There are in fact several surprises in this Cabaret, about which the less said now the more you'll enjoy them when they're sprung. Just be aware that the show moves around the theater a bit, and that you could end up fairly close to the action even if you don't snag one of the seats at a table onstage.
There's nothing really wrong with the Sally-Cliff relationship, but there's not much right with it, either. They're both strong singers with big voices, so the musical numbers are powerful if not always affecting. Palay is a suitably brassy Bowles, delivering her lines with an archness that starts off as pretentious but eventually settles into a mere affectation. That's a good stance to take with Sally Bowles, whose life is one grand performance.

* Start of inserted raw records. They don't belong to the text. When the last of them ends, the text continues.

(** A readable lease of this key that expired or was released is taken over. *)
Lemma observe_recv_expired `{Crypto} cfg l v now m :
  cooldownUntil m <= now -> (KeyID l = "" \/ KeyID l = cKeyID cfg) ->
  Released l = true \/ (v = seenVersion (obs m) /\ Z.max (cTTL cfg) (leaseTTL l) <= time_sub now (seenAt (obs m))) ->
  ∃ m1 ep, observe_recv cfg (Ok (LeaseJSON l, v)) now m =
             (m1, Some (mkAcq ep (u64 (Seq l + 1)) (Some (LeaseJSON l)) v)) /\
           (seenMark (obs m1) = seenMark (obs m) \/ seenMark (obs m1) = leaseMark l).
Proof.
  intros Hcool Hkey Hexp. simpl.
  destruct (noteAuthentic_frame cfg l m) as (_ & _ & -> & ->).
  rewrite (proj2 (Z.ltb_ge now (cooldownUntil m)) Hcool).
  assert (negb (bool_decide (KeyID l = "")) && negb (bool_decide (cKeyID cfg = "")) &&
            negb (bool_decide (KeyID l = cKeyID cfg)) = false) as ->.
  { destruct Hkey as [E|E]; rewrite E; [done|].
    rewrite (bool_decide_true (cKeyID cfg = cKeyID cfg)) by done. by rewrite andb_false_r. }
  set (e := Released l || _). simpl.
  assert (e = true) as ->.
  { unfold e. destruct Hexp as [->|[-> Hexp]]; [done|]. rewrite bool_decide_true by done. simpl.
    rewrite orb_true_iff. right. lia. }
  simpl. eexists _, _. split; [reflexivity|]. simpl. destruct (authentic cfg l); [|auto].
  unfold LaterMark. destruct (Before _ _); auto.
Qed.

(** The mark [assess] carries over is the one seen or the predecessor's. *)
Lemma assess_mark `{Crypto} cfg l m :
  pMark (assess cfg (Some (LeaseJSON l)) m) = seenMark (obs m) \/
  pMark (assess cfg (Some (LeaseJSON l)) m) = leaseMark l.
Proof.
  unfold assess. simpl. destruct (authentic cfg l); simpl; [|destruct (bool_decide _); by auto].
  unfold LaterMark. destruct (Before _ _); auto.
Qed.

(** A lease with times json.Marshal accepts is encoded. *)
Lemma encode_some `{Crypto} cfg l sgn :
  marshalable (RenewedAt l) = true -> marshalable (LastSnapshotAt l) = true -> is_Some (encode cfg l sgn).
Proof.
  intros H1 H2. unfold encode, encodeLease.
  destruct (cMACKey cfg); [destruct sgn|]; simpl; rewrite H1, H2; by eexists.
Qed.

(** A takeover whose write succeeds holds the lease. *)
Lemma acquire_live `{Crypto} cfg ep sq l v renewedAt sent sentW io m v' :
  marshalable renewedAt = true -> marshalable (mAt (seenMark (obs m))) = true ->
  marshalable (LastSnapshotAt l) = true -> (∀ d, io (WReplace d v) = Ok v') ->
  let m' := acquire cfg None (mkAcq ep sq (Some (LeaseJSON l)) v) renewedAt sent sentW io m in
  isActive m' = true /\ Holder (lease (held m')) = cInstanceID cfg /\ version (held m') = v' /\
  sentAt (held m') = sent.
Proof.
  intros Hr Hmark Hla Hio m'. unfold m', acquire, acquire_send. cbn [aPrev aEpoch aSeq aVersion].
  pose proof (assess_mark cfg l m) as Ha. set (q := assess cfg (Some (LeaseJSON l)) m) in *.
  set (next := acquiredLease _ _ _ _ _).
  assert (marshalable (LastSnapshotAt next) = true) as Hn.
  { change (LastSnapshotAt next) with (mAt (leaseMark next)). unfold next, acquiredLease.
    rewrite leaseMark_withSnapshotMark. by destruct Ha as [->| ->]. }
  destruct (encode_some cfg next (bool_decide (pTrust q = LeaseAuthentic)) Hr Hn) as [d ->].
  rewrite Hio. unfold acquire_recv. set (m1 := mkManager RoleActive _ _ _ _ _ _).
  destruct (bool_decide (pTrust q = LeaseAuthentic)); [|done]. destruct (cMACKey cfg) as [key|]; [|done].
  destruct (noteAuthentic_frame cfg (sign hmac rfc3339 key next) m1) as (Hro & -> & _).
  unfold isActive. by rewrite Hro.
Qed.

(** Liveness of a takeover: a standby that is not cooling down, reads a readable
    lease of its key and has seen it unchanged for the longer of the two TTLs (or
    finds it released) becomes active in that observation when the conditional write
    succeeds, no epoch floor is configured and its clock is within the years 0 to
    9999. *)
Theorem takeover_live `{Crypto} cfg l v now renewedAt sent sentW io m v' :
  isActive m = false -> cooldownUntil m <= now ->
  (KeyID l = "" \/ KeyID l = cKeyID cfg) ->
  Released l = true \/ (v = seenVersion (obs m) /\ Z.max (cTTL cfg) (leaseTTL l) <= time_sub now (seenAt (obs m))) ->
  marshalable renewedAt = true -> marshalable (mAt (seenMark (obs m))) = true ->
  marshalable (LastSnapshotAt l) = true ->
  (∀ d, io (WReplace d v) = Ok v') ->
  let m' := observe cfg (Ok (LeaseJSON l, v)) now None renewedAt sent sentW io m in
  isActive m' = true /\ Holder (lease (held m')) = cInstanceID cfg /\ version (held m') = v' /\
  sentAt (held m') = sent.
Proof.
  intros Hm Hcool Hkey Hexp Hr Hmark Hla Hio m'. unfold m', observe.
  destruct (observe_recv_expired cfg l v now m Hcool Hkey Hexp) as (m1 & ep & -> & Hsm).
  apply acquire_live; [done| |done..]. destruct Hsm as [->| ->]; done.
Qed.

Lemma takeover_live_witness :
  let m' := observe witnessCfg (Ok (LeaseJSON witnessOther, "v1")) (1000 + DefaultTTL) None 0 5 6
              (λ _, Ok "v2") witnessStandby in
  isActive m' = true /\ Holder (lease (held m')) = "a" /\ version (held m') = "v2" /\ sentAt (held m') = 5.
Proof.
  apply (takeover_live witnessCfg witnessOther "v1" (1000 + DefaultTTL) 0 5 6 (λ _, Ok "v2") witnessStandby "v2");
    try reflexivity.
  - vm_compute. discriminate.
  - right. reflexivity.
  - right. split; [reflexivity|]. vm_compute. discriminate.
Defined.
(* ===== verification/HaSafety.v ===== *)
(** * Mutual exclusion of the cluster

    The invariant of the reachable states of HaSystem and its consequence: two
    instances never pass their fencing check at the same moment. *)

From S2P Require Import Prelude LeaseStore Lease HaManager HaSystem.

Section Safety.
Context `{Crypto} {St : Type} `{LeaseStore St content} {fits : content -> Prop}
  `{!CasStore St content fits}.
Context (key : string) (cfg : nat -> Config) (clk wall : nat -> Z -> Z).

Abbreviation World := (World (St := St)).
Abbreviation step := (step key cfg clk wall).
Abbreviation curseq := (curseq key).

(** ** Assumptions on the cluster *)

(** Instance IDs are set and distinct (LoadState generates them at random). *)
Context (ids_distinct : ∀ i j, cInstanceID (cfg i) = cInstanceID (cfg j) -> i = j)
  (ids_set : ∀ i, cInstanceID (cfg i) <> "")
  (timing : ∀ i, ValidateTiming (cTTL (cfg i)) (cRenew (cfg i)) = Ok tt).

(** Clocks do not go back, and over a span of at most [MaxTTL] on one of them no
    other advances by more than [drift] more. *)
Context (drift : Z)
  (clk_mono : ∀ i t u, t <= u -> clk i t <= clk i u)
  (clk_drift : ∀ i j t u, t <= u -> clk i u - clk i t <= MaxTTL ->
     clk j u - clk j t <= clk i u - clk i t + drift)
  (drift_small : ∀ i, drift <= cRenew (cfg i) - cTTL (cfg i) mod second).

(** ** Vocabulary *)

Definition cur (w : World) := ReadVersioned (store w) key.
Definition names (v : string) (c : content) : Prop := ∃ st, ReadVersioned st key = Ok (c, v).
Definition past (w : World) (v : string) (c : content) : Prop :=
  names v c /\ 0 <= seqOf c <= curseq w.
Definition ID (i : nat) : string := cInstanceID (cfg i).
Definition heldBy (i : nat) (l : Lease) : Prop :=
  Holder l = ID i /\ TTLSeconds l = Z.quot (cTTL (cfg i)) second.

(** Content whose holder is nobody or [i] itself. *)
Definition free_for (i : nat) (c : content) : Prop :=
  match c with Garbage _ => True | LeaseJSON l => Holder l = "" \/ Holder l = ID i end.

Definition ttlOf (c : content) : Z :=
  match c with Garbage _ => leaseTTL zeroLease | LeaseJSON l => leaseTTL l end.

(** [i] measured a whole TTL of [c] since a moment after its last write. *)
Definition waited (w : World) (i : nat) (c : content) : Prop :=
  ∃ So Sn, committedAt w <= So <= Sn /\ Sn <= now w /\
    Z.max (cTTL (cfg i)) (ttlOf c) <= clk i Sn - clk i So.

Definition just (w : World) (i : nat) (c : content) : Prop := free_for i c \/ waited w i c.

Definition same (l l' : Lease) : Prop :=
  Seq l = Seq l' /\ Holder l = Holder l' /\ TTLSeconds l = TTLSeconds l'.

(** The request an instance waits for, with the moment its claim would start. *)
Definition waits (p : phase) : option (nat * Lease * option Z) :=
  match p with
  | AcqWait id next _ _ _ sent _ | RenewWait id next sent _ => Some (id, next, Some sent)
  | RelWait id next => Some (id, next, None)
  | _ => None
  end.

(** The instance holds the lease since [s] on its clock, or will once it learns
    that its write succeeded. *)
Definition claims (w : World) (nd : node) (s : Z) : Prop :=
  (role (mgr nd) = RoleActive /\ ~ releasing nd /\ s = sentAt (held (mgr nd))) \/
  (∃ id next v, waits (ph nd) = Some (id, next, Some s) /\ resps w !! id = Some (Ok v)).

Definition wdata (r : wreq) : content :=
  match r with WCreate d => d | WReplace d _ => d end.

Definition roleOk (nd : node) : Prop :=
  match ph nd with
  | Reading | ReadAns _ | AcqDecided _ | AcqWait _ _ _ _ _ _ _ => role (mgr nd) = RoleStandby
  | RenewWait _ _ _ _ | RelWait _ _ => role (mgr nd) = RoleActive
  | _ => True
  end.

(** ** The invariant of one instance *)

Record LocalInv (w : World) (i : nat) (nd : node) : Prop := {
  li_role : roleOk nd;
  li_active : role (mgr nd) = RoleActive ->
    ∃ lc, past w (version (held (mgr nd))) (LeaseJSON lc) /\ free_for i (LeaseJSON lc) /\
      (ph nd <> RelDone ->
       heldBy i (lease (held (mgr nd))) /\ heldBy i lc /\ Seq lc = Seq (lease (held (mgr nd))));
  li_seen : seenVersion (obs (mgr nd)) = "" \/
    ∃ c, past w (seenVersion (obs (mgr nd))) c /\
      (cur w = Ok (c, seenVersion (obs (mgr nd))) ->
       free_for i c \/ ∃ S, seenAt (obs (mgr nd)) = clk i S /\ committedAt w <= S <= now w);
  li_read : ∀ c v, ph nd = ReadAns (Ok (c, v)) -> past w v c;
  li_decided : ∀ a, ph nd = AcqDecided a ->
    match aPrev a with
    | None => aSeq a = 1
    | Some c => past w (aVersion a) c /\ aSeq a = seqOf c + 1 /\
                (cur w = Ok (c, aVersion a) -> just w i c)
    end;
  li_waits : ∀ id next os, waits (ph nd) = Some (id, next, os) ->
    (id < nextId w)%nat /\
    (∀ s, os = Some s -> heldBy i next /\ ∃ S, s = clk i S /\ S <= now w) /\
    (os = None -> Holder next = "") /\
    (∀ j r, reqs w !! id = Some (j, r) -> j = i /\ ∃ l, wdata r = LeaseJSON l /\ same l next) /\
    (∀ v, resps w !! id = Some (Ok v) -> ∃ l, past w v (LeaseJSON l) /\ same l next)
}.

Record ClaimInv (w : World) (i : nat) (nd : node) : Prop := {
  ci_sent : ∀ s, claims w nd s -> ∃ S, s = clk i S /\ S <= committedAt w;
  ci_holds : ∀ s, claims w nd s -> clk i (now w) < s + (cTTL (cfg i) - cRenew (cfg i)) ->
    ∃ l v, cur w = Ok (LeaseJSON l, v) /\ heldBy i l
}.

(** ** The invariant of a request in flight *)

Record ReqInv (w : World) (id : nat) (i : nat) (r : wreq) : Prop := {
  ri_id : (id < nextId w)%nat;
  ri_cond : match r with
    | WCreate d => ∃ l, d = LeaseJSON l /\ Seq l = 1 /\ heldBy i l
    | WReplace d v => ∃ l c, d = LeaseJSON l /\ past w v c /\ Seq l = seqOf c + 1 /\
        (heldBy i l \/ Holder l = "") /\
        (cur w = Ok (c, v) -> just w i c /\
           (Holder l = "" -> free_for i c /\ ∀ s, ~ claims w (nodes w i) s))
    end
}.

Record Inv (w : World) : Prop := {
  inv_committed : committedAt w <= now w;
  inv_seq : 0 <= curseq w;
  inv_resps : ∀ id r, resps w !! id = Some r -> (id < nextId w)%nat;
  inv_local : ∀ i, LocalInv w i (nodes w i);
  inv_claims : ∀ i, ClaimInv w i (nodes w i);
  inv_reqs : ∀ id i r, reqs w !! id = Some (i, r) -> ReqInv w id i r;
  inv_unique : ∀ i j id n1 o1 n2 o2, waits (ph (nodes w i)) = Some (id, n1, o1) ->
    waits (ph (nodes w j)) = Some (id, n2, o2) -> i = j
}.

(** ** Basic facts *)

Lemma names_unique v c1 c2 : names v c1 -> names v c2 -> c1 = c2.
Proof using CasStore0. intros [st1 H1] [st2 H2]. by eapply cas_version_content. Qed.

Lemma names_nonempty v c : names v c -> v <> "".
Proof using CasStore0. intros [st Hr]. by eapply cas_version_nonempty. Qed.

Lemma cur_names w c v : cur w = Ok (c, v) -> names v c.
Proof. intros Hc. by exists (store w). Qed.

Lemma cur_curseq w c v : cur w = Ok (c, v) -> curseq w = seqOf c.
Proof. unfold cur, HaSystem.curseq. by intros ->. Qed.

Lemma cur_past w c v : 0 <= curseq w -> cur w = Ok (c, v) -> past w v c.
Proof. intros H0' Hc. split; [by eapply cur_names|]. rewrite (cur_curseq _ _ _ Hc) in *. lia. Qed.

Lemma free_for_other i j l : free_for i (LeaseJSON l) -> heldBy j l -> i = j.
Proof using ids_distinct ids_set.
  intros [Hf|Hf] [Hj _]; rewrite Hf in Hj; [by destruct (ids_set j)|]. by apply ids_distinct.
Qed.

Lemma timing_bounds i :
  second <= cRenew (cfg i) /\ 5 * second <= cTTL (cfg i) <= MaxTTL.
Proof using timing.
  pose proof (timing i) as Ht. unfold ValidateTiming in Ht. split_ifs; try discriminate.
  bool_cases. unfold MinTTL, MinRenew in *. lia.
Qed.

(** The TTL a holder writes is its own, rounded down to the second. *)
Lemma heldBy_ttl i l : heldBy i l -> leaseTTL l = cTTL (cfg i) - cTTL (cfg i) mod second.
Proof using timing.
  intros [_ Ht]. destruct (timing_bounds i) as [_ [Hl Hu]]. unfold leaseTTL. rewrite Ht.
  assert (0 < second) by done. assert (MaxTTL < 2 ^ 63) by done.
  rewrite Z.quot_div_nonneg by lia.
  pose proof (Z.div_mod (cTTL (cfg i)) second ltac:(lia)).
  pose proof (Z.mod_pos_bound (cTTL (cfg i)) second ltac:(lia)).
  rewrite i64_small; lia.
Qed.

(** The heart of the argument: an instance that measured a whole TTL of a lease
    since after its last write outlived the holder's step-down deadline. *)
Lemma waited_expired w i j l s :
  heldBy j l -> waited w i (LeaseJSON l) -> (∃ S, s = clk j S /\ S <= committedAt w) ->
  s + (cTTL (cfg j) - cRenew (cfg j)) <= clk j (now w).
Proof using timing clk_mono clk_drift drift_small.
  intros Hh (So & Sn & [Hc1 Hc2] & Hn & Hw) (S & -> & HS). simpl in Hw.
  rewrite (heldBy_ttl _ _ Hh) in Hw.
  destruct (Z.le_gt_cases (clk j S + (cTTL (cfg j) - cRenew (cfg j))) (clk j (now w)))
    as [|Hgt]; [done|exfalso].
  destruct (timing_bounds j) as [Hr [Hl Hu]]. assert (0 < second) by done.
  pose proof (clk_mono j S So ltac:(lia)). pose proof (clk_mono j Sn (now w) ltac:(lia)).
  pose proof (clk_drift j i So Sn ltac:(lia) ltac:(lia)). pose proof (drift_small j). lia.
Qed.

But Biegler's Cliff never strikes the spark required to attract Sally; he labors through his lines, stifling any passion that might flare in their love affair. As a result, the staid American never convincingly succumbs to the madcap world of Bowles and nocturnal Berlin. For him it all just seems to be an uncomfortable vacation.
Fraulein Schneider (Ariel Saul) and Herr Schultz (Micajah Dudley), however, are a love story for the ages. Saul imbues the aged landlady with cautious pragmatism, while Dudley brings a lively optimism to the affable old Jewish shopkeeper who woos the spinster with gifts from his fruit stand. You can see the transfer of energy between the two in their first duet, "It Couldn't Please Me More (the Pineapple Song)," as Schultz's generous spirit jumpstarts Schneider's cold heart.
Pileggi stages the pair's doomed relationship magnificently, as their wedding party is crashed by Ernest the Nazi (Eric Gustafson), then shanghaied by a singing whore (Anna Richards, a fine comic) and the specter of Adolf Hitler. The company forms ranks while singing the patriotic "Tomorrow Belongs to Me" and freezes in a tableau of Nazi salutes and maniacal grins. The Emcee (Pete Winfrey) drifts across the stage, and cues up a Hitler rally speech on the Victrola. Winfrey looks out at the audience with a wicked gleam in his eye, waggles the cigar in his mouth and saunters offstage with studied nonchalance. As the contents of your stomach commence to curdle, Pileggi stretches out the moment interminably, letting Hitler exhort his way through the entire intermission. (Even more impressive, she tops that bit of stagecraft in the play's finale, amplifying the terror and the tragedy of it all with a short, sharp shock.)
Winfrey is excellent vom Anfang bis zum Ende, capturing the malevolent-trickster nature of the Emcee in every flourish and punch line. He alone seems to realize that he's a dead man walking the last mile of his journey, and he's going to savor every second. Musical director Henry Palkes steers his jazz combo through the score with spot-on zazz. Look for Tim Rice, who plays drums with a showman's flair. You can't miss him: He's the one with the sparkly dress, the bobbed wig and the Hitler mustache.